Records from a collection
=== Section Start ===

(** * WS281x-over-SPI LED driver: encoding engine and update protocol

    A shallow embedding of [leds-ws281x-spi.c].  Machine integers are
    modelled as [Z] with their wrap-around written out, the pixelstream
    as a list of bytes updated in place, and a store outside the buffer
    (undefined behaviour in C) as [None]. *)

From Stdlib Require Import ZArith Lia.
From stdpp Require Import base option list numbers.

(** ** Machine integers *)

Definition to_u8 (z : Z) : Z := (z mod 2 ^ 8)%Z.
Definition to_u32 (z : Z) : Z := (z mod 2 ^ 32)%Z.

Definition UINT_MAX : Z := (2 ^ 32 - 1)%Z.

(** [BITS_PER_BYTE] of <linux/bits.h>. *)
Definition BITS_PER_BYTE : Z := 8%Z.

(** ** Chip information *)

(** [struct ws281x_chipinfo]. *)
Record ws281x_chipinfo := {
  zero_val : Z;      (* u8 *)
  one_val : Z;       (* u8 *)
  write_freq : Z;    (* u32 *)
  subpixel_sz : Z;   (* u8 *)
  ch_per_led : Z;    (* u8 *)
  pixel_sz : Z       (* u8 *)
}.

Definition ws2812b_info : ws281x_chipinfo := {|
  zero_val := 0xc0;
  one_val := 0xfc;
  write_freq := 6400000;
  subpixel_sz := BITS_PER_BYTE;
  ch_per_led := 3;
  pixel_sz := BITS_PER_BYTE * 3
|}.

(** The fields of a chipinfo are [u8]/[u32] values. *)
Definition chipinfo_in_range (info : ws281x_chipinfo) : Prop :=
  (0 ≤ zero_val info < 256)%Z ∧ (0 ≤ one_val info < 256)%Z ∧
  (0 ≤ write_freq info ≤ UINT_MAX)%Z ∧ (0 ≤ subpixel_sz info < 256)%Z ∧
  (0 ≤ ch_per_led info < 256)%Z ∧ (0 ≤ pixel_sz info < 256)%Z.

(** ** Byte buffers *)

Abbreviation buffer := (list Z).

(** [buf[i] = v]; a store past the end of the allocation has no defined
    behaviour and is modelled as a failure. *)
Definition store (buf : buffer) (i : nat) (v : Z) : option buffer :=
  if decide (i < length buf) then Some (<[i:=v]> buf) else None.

=== Section End ===
=== Section Start ===

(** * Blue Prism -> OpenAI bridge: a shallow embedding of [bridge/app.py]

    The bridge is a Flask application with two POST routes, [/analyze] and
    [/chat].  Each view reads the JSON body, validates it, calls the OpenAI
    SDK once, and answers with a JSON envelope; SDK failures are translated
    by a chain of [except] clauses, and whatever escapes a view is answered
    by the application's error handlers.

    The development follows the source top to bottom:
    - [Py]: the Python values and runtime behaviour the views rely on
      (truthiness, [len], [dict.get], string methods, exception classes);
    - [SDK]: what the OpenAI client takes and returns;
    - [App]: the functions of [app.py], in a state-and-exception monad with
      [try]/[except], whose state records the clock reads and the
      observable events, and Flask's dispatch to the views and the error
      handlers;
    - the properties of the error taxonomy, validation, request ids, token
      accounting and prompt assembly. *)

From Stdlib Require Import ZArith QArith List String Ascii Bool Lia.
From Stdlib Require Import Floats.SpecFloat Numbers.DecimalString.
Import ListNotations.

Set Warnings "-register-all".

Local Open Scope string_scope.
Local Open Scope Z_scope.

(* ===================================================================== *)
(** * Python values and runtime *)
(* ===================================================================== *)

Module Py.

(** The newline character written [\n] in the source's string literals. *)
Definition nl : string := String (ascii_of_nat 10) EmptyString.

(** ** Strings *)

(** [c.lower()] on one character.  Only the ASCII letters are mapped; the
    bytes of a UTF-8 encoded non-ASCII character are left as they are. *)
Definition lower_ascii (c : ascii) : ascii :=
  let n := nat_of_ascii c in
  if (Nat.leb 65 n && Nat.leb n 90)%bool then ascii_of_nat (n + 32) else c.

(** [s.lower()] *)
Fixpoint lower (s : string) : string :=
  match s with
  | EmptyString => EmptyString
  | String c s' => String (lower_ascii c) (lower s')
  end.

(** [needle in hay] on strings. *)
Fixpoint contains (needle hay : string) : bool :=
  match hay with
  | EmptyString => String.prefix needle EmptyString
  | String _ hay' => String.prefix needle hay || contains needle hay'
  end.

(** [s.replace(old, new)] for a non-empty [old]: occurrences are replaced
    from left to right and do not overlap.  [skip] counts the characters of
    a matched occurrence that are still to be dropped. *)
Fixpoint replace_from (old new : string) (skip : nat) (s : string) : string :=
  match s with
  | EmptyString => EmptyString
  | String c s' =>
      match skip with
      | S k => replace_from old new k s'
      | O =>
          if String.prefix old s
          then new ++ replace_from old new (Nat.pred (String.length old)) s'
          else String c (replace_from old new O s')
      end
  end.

=== Section End ===
=== Section Start ===

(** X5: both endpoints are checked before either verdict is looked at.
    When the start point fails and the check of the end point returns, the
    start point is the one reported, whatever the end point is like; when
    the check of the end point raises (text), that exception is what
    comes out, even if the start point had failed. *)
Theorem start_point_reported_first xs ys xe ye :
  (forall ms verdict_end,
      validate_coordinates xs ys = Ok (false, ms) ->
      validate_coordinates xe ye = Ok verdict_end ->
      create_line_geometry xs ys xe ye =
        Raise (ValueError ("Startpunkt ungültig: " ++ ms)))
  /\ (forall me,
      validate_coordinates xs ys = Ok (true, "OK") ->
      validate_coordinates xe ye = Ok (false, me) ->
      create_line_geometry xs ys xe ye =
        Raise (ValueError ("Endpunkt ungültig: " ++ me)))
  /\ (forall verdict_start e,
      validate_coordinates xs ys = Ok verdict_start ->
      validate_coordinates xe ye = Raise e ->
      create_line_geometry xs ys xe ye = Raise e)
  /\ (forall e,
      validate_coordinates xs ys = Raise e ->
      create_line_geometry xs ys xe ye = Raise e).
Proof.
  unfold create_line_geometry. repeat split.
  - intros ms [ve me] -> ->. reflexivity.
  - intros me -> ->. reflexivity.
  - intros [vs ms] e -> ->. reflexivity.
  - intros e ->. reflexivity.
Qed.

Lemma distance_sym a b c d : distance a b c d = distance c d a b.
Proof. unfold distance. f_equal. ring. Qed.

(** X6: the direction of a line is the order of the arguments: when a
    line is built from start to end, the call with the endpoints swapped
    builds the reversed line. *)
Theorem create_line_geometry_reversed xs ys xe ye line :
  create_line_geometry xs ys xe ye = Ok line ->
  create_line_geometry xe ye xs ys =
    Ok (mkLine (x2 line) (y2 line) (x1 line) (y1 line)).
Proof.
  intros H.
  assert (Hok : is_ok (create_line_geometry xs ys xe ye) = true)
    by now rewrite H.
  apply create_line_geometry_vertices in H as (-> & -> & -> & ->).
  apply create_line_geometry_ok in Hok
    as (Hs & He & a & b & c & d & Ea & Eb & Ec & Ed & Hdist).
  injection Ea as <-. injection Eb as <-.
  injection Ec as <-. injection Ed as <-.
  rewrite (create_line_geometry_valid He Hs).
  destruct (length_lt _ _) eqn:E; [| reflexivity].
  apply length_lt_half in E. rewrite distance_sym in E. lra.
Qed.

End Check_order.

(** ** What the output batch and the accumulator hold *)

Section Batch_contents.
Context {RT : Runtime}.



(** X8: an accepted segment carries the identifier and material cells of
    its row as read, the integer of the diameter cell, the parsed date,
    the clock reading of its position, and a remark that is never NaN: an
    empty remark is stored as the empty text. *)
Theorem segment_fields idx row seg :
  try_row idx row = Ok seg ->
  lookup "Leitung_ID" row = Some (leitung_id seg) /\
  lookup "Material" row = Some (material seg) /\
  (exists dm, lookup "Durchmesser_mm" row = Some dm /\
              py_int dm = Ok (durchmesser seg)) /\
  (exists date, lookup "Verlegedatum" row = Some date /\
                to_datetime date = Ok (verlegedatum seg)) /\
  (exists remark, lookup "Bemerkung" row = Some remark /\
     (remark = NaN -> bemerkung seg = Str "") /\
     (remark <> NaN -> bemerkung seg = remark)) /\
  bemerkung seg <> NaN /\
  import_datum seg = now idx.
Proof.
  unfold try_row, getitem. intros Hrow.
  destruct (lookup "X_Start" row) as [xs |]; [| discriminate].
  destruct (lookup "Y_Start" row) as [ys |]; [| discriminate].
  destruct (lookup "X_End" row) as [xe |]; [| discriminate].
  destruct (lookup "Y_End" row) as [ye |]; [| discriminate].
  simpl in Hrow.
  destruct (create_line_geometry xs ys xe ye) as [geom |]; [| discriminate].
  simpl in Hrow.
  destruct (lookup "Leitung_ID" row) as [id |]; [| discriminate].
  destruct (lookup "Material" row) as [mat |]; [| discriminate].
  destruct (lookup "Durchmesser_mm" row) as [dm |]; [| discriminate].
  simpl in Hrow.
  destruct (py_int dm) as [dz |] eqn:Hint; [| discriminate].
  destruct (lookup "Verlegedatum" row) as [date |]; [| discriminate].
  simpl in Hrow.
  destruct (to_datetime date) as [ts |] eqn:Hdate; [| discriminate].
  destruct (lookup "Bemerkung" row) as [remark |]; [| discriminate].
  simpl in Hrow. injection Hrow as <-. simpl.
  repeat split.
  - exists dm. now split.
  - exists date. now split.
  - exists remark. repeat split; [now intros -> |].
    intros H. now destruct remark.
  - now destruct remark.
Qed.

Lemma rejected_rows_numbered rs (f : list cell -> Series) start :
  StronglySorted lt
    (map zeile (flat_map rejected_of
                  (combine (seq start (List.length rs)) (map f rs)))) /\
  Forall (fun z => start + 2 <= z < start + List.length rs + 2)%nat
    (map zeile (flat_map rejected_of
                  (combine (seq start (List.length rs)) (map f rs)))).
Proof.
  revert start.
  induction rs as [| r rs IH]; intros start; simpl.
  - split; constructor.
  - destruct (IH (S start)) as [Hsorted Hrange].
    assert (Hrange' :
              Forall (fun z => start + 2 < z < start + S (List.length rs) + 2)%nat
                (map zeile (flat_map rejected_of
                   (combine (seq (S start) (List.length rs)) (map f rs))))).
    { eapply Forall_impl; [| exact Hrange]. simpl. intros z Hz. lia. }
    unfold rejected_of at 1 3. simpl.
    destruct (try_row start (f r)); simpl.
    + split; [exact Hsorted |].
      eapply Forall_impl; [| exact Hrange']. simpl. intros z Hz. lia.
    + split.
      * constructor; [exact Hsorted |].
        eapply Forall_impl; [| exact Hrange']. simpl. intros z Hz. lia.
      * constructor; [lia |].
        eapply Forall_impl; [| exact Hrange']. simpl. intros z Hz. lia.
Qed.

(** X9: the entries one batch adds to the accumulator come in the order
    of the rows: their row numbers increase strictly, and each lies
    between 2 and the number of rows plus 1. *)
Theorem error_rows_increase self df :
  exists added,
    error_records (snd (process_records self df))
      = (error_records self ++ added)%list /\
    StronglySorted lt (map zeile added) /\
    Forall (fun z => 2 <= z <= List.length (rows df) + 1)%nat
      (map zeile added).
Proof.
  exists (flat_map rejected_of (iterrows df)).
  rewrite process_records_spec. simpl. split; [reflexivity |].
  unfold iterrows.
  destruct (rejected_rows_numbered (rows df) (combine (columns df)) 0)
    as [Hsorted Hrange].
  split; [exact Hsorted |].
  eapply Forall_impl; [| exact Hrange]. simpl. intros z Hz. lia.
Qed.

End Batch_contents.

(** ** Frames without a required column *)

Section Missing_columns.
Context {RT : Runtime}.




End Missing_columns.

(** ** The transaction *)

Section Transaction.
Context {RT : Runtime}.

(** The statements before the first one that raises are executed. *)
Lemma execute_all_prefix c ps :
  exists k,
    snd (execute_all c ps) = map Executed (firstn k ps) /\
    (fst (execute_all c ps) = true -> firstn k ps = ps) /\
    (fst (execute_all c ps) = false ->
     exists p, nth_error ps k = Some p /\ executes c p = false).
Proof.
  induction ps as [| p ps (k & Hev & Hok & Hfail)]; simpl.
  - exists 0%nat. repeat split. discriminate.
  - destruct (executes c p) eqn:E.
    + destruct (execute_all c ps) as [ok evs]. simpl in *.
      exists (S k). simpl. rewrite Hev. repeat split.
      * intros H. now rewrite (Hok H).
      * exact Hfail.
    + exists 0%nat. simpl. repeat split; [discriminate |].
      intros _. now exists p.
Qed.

=== Section End ===

→ ASSIGNMENT
Would you copy out exactly the lines above that start at the one containing "validate_coordinates xs ys = Ok verdict_start" and end at the one containing "- intros me -> ->. reflexivity.", inclusive?

→ RESULT
      validate_coordinates xs ys = Ok verdict_start ->
      validate_coordinates xe ye = Raise e ->
      create_line_geometry xs ys xe ye = Raise e)
  /\ (forall e,
      validate_coordinates xs ys = Raise e ->
      create_line_geometry xs ys xe ye = Raise e).
Proof.
  unfold create_line_geometry. repeat split.
  - intros ms [ve me] -> ->. reflexivity.
  - intros me -> ->. reflexivity.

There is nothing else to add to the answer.